PROBLEM REQUIREMENTS = For the word "repeat", give the number of lines in these entries that contain it, with nothing else.

Collected data

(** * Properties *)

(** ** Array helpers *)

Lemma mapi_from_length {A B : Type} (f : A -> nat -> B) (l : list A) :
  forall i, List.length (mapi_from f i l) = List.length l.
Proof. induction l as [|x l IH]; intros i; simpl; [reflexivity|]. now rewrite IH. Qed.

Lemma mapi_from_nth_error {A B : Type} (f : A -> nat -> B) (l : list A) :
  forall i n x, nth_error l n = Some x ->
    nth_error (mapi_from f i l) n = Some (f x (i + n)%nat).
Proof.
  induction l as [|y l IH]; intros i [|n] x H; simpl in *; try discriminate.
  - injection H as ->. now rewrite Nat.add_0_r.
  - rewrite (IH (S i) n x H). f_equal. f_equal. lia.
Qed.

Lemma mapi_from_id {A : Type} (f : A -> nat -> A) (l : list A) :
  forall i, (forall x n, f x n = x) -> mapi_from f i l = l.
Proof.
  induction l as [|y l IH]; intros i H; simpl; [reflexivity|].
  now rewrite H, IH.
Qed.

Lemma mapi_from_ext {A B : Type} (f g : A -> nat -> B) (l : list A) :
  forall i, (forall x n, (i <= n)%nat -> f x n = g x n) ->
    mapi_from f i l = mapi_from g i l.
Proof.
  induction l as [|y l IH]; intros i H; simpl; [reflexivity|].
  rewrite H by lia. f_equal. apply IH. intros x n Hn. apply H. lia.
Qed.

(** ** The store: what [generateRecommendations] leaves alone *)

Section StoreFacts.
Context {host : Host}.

...

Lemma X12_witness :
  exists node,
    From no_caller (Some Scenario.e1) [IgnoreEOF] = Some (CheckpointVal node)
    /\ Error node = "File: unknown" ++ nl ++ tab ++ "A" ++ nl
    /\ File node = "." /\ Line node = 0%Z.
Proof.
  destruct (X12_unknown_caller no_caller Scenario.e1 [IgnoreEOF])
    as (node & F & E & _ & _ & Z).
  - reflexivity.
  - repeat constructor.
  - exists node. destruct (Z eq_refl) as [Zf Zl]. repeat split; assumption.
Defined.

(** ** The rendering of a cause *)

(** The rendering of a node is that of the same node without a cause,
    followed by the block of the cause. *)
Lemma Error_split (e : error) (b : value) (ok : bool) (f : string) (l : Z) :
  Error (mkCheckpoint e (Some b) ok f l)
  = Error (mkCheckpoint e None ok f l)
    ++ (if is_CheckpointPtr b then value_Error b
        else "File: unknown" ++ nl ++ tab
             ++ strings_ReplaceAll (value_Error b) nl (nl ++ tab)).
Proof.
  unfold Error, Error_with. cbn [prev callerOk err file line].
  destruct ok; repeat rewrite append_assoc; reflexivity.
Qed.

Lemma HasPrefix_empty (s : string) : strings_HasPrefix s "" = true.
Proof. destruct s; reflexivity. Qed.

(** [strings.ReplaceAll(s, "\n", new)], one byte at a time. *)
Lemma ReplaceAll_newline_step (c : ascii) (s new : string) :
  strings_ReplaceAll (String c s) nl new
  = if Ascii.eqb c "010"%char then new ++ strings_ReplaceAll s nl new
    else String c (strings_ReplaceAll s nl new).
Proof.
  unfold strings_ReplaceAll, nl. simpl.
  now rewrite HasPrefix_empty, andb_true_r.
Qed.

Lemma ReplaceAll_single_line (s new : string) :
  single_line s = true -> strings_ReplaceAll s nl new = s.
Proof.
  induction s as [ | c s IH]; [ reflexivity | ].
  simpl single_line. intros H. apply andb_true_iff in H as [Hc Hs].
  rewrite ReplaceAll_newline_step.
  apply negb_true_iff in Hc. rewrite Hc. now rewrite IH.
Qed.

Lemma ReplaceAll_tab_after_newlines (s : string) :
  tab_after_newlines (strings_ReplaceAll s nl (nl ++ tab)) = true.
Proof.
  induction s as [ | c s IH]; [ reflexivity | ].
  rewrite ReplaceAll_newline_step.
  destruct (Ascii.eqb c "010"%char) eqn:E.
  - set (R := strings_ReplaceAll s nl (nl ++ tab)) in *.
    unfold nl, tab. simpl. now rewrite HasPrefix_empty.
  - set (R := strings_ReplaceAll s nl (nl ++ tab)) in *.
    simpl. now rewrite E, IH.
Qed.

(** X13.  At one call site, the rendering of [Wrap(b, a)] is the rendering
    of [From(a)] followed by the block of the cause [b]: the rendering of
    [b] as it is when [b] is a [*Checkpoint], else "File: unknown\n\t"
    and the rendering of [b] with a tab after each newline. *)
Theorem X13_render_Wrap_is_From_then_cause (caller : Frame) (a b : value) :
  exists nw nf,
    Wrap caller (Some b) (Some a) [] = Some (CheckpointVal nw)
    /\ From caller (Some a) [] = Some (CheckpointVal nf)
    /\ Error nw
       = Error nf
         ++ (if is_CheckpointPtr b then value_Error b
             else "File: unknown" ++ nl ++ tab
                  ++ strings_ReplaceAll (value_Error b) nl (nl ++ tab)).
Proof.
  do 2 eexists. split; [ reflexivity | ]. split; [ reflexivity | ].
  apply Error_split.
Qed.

---

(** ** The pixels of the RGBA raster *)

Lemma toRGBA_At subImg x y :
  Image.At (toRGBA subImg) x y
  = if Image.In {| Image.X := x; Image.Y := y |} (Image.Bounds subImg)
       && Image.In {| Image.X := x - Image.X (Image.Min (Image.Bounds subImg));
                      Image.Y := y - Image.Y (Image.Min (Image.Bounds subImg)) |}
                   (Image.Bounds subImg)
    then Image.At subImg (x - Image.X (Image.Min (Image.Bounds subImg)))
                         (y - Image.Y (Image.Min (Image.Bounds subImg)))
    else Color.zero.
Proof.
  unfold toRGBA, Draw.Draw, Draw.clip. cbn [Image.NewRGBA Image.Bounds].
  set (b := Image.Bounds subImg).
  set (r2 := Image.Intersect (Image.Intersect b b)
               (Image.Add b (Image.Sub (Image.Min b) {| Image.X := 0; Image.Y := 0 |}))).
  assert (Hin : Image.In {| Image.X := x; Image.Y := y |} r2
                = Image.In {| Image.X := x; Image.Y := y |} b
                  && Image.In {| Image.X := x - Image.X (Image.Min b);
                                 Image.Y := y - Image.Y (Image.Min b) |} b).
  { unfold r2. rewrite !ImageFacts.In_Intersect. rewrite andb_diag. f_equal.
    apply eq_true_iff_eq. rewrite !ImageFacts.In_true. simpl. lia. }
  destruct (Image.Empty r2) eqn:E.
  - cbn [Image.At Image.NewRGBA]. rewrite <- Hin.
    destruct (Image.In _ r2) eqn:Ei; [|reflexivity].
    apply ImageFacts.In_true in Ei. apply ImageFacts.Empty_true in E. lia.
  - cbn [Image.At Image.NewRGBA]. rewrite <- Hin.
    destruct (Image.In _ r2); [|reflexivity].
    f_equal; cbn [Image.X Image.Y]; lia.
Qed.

YOUR RESPONSE = 3